§ **REQUIRED WORK**
Answer with one figure only, the number of lines below in which "behind" occurs.
====== INPUT DATA
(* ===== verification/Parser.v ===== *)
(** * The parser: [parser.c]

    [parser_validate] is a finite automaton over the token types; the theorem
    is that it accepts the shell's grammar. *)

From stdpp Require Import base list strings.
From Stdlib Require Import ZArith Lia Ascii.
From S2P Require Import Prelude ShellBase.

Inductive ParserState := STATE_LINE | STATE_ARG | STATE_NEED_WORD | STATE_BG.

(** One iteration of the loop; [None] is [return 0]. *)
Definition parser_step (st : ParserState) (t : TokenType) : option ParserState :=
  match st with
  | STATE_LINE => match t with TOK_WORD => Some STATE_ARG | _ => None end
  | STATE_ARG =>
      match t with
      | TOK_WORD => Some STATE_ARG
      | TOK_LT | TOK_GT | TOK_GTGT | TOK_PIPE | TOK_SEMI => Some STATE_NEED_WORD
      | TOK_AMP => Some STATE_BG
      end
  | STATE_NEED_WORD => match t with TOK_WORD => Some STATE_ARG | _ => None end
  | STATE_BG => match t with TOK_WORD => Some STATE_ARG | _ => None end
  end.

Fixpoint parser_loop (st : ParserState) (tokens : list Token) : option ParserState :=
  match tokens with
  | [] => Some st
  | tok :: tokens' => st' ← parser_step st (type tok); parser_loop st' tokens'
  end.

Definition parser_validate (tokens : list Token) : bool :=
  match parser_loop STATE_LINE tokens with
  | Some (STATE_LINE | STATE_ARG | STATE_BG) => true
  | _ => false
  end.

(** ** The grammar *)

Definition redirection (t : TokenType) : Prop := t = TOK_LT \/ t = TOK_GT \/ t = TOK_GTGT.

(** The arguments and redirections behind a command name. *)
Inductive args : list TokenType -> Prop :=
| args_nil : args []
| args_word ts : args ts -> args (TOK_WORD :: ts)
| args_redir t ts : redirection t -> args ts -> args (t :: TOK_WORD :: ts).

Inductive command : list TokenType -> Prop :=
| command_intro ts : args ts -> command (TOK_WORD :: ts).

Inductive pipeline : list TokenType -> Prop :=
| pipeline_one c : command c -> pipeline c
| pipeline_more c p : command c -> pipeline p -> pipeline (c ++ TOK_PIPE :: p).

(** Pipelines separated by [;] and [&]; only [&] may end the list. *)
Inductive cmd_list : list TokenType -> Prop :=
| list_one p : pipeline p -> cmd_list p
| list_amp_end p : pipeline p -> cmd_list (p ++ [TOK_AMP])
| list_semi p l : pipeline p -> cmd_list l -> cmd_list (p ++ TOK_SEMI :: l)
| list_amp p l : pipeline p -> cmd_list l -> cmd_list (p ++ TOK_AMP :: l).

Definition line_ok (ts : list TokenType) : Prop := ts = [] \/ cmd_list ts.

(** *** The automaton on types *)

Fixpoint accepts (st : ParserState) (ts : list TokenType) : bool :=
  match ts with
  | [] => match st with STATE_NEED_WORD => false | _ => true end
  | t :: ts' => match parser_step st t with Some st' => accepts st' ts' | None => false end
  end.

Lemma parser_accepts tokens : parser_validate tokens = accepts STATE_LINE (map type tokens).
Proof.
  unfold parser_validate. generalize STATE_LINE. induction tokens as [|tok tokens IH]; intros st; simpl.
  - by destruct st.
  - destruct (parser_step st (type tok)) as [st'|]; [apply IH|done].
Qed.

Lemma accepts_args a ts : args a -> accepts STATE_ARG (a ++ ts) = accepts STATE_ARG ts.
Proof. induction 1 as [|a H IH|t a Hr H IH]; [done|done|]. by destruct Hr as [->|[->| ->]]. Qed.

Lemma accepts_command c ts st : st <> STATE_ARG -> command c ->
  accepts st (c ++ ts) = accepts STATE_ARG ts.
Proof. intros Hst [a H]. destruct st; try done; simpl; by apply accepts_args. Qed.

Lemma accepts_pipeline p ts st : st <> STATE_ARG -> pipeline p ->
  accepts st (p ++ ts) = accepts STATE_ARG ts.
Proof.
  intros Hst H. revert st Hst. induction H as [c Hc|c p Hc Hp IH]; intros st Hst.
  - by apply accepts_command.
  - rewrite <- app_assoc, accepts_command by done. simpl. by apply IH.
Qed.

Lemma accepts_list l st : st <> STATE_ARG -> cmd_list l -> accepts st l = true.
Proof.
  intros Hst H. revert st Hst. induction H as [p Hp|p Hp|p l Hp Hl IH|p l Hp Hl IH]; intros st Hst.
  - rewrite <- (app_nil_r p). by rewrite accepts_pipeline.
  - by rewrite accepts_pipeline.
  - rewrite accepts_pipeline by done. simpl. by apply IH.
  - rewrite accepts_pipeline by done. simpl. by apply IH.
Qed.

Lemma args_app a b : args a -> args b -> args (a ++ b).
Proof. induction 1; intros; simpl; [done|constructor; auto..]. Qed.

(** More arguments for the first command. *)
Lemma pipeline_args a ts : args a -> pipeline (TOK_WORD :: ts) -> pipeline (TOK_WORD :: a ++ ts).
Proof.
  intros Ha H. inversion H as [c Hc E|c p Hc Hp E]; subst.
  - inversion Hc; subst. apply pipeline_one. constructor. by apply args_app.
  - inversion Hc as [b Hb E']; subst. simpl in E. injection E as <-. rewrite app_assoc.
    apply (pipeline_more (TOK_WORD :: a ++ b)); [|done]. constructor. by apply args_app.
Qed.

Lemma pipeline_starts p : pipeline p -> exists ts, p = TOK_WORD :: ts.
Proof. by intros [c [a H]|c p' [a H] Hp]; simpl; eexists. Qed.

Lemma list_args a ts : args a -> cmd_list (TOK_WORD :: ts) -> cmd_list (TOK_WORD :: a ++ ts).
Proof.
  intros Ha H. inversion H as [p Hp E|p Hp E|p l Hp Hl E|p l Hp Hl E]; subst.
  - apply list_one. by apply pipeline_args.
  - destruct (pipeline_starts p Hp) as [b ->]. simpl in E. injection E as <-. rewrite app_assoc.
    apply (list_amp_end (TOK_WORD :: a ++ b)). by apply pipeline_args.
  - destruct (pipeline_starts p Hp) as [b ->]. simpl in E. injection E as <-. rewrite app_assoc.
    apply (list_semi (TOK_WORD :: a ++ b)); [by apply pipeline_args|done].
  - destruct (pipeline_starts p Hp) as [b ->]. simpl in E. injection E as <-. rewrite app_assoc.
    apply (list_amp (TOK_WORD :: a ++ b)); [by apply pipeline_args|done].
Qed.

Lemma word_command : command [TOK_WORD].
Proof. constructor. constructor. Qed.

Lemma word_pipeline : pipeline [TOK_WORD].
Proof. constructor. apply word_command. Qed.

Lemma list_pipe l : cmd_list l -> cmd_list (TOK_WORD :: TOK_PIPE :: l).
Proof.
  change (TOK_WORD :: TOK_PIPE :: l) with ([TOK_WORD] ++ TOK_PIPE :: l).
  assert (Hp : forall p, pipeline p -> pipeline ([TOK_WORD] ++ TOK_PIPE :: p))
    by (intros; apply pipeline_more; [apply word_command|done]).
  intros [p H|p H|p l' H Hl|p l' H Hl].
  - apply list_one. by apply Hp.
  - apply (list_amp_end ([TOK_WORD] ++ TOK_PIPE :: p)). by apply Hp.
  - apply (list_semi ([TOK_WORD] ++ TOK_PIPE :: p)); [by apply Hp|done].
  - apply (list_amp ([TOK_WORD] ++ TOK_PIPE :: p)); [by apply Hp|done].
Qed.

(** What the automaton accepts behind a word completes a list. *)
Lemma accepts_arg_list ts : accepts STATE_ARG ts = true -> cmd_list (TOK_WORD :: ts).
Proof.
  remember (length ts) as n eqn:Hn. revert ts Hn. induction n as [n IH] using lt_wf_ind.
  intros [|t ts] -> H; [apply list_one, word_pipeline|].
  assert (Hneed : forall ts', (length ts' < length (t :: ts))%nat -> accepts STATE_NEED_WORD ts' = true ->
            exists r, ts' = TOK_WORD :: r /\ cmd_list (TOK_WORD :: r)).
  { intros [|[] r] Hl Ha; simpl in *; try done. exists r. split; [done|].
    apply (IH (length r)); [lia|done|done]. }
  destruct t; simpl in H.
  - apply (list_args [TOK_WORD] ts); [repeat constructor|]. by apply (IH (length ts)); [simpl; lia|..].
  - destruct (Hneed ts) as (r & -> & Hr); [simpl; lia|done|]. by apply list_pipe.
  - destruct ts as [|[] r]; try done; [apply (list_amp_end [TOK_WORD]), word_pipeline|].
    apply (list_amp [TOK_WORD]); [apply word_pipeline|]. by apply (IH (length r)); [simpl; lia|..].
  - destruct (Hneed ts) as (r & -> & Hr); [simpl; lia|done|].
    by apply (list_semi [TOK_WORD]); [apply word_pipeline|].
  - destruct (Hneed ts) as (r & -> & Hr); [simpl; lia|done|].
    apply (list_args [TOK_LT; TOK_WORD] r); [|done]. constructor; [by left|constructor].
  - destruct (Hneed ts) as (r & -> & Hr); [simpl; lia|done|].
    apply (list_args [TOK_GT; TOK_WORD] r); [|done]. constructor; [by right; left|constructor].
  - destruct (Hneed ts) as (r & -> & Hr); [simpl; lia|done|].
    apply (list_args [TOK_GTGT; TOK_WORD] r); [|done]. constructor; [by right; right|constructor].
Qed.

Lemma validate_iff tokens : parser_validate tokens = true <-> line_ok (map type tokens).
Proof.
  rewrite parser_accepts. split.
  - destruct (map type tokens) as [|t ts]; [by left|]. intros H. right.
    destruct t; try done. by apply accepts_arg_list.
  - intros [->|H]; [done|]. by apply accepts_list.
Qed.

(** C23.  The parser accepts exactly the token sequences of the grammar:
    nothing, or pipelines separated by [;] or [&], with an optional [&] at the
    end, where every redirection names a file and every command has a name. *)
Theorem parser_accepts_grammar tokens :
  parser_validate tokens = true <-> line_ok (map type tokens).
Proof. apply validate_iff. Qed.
============
====== INPUT DATA
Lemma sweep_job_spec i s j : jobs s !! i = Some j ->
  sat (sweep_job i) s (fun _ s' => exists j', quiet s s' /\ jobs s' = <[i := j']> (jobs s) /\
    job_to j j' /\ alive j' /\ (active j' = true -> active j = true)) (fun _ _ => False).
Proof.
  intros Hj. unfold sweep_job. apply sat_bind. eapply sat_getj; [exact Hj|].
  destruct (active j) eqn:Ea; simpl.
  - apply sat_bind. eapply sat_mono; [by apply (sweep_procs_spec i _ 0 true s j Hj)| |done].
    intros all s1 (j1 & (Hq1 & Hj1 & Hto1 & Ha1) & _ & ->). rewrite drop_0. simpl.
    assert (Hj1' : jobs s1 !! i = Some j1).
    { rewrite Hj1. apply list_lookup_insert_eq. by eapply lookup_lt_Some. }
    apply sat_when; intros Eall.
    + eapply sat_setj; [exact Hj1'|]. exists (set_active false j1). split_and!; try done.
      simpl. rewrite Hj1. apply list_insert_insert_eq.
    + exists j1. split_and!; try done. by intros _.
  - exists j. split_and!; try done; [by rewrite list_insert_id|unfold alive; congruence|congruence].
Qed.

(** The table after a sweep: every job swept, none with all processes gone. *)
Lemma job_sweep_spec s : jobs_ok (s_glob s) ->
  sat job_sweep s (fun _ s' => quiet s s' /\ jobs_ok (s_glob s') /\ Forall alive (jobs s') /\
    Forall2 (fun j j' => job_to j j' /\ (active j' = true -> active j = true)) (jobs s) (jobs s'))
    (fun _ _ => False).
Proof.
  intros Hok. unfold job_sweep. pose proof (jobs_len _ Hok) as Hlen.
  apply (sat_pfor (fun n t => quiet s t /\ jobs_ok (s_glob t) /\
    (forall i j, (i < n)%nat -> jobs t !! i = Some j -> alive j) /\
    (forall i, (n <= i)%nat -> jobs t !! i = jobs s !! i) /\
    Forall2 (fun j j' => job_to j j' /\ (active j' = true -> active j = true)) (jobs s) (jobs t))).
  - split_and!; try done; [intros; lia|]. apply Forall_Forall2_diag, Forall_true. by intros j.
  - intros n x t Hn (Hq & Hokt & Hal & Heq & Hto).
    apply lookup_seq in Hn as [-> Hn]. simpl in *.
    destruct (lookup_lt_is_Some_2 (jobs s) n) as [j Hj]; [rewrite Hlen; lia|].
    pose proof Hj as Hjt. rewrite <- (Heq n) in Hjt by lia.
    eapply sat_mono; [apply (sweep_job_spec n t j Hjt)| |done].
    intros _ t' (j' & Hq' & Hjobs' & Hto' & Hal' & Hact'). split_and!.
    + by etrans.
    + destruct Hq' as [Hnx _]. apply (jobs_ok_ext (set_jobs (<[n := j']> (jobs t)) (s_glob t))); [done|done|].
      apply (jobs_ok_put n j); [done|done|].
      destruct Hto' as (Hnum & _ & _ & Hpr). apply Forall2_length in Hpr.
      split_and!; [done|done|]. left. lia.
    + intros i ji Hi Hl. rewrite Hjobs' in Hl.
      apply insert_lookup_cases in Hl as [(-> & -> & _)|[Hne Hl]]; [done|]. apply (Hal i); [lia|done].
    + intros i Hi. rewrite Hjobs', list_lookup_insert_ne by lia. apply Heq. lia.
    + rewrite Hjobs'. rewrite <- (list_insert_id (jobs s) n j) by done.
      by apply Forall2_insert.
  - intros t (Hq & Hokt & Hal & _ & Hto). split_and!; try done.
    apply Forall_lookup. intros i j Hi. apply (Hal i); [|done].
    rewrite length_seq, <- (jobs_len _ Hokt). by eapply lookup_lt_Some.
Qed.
============
§ **RESULT OF THE EXERCISE**
2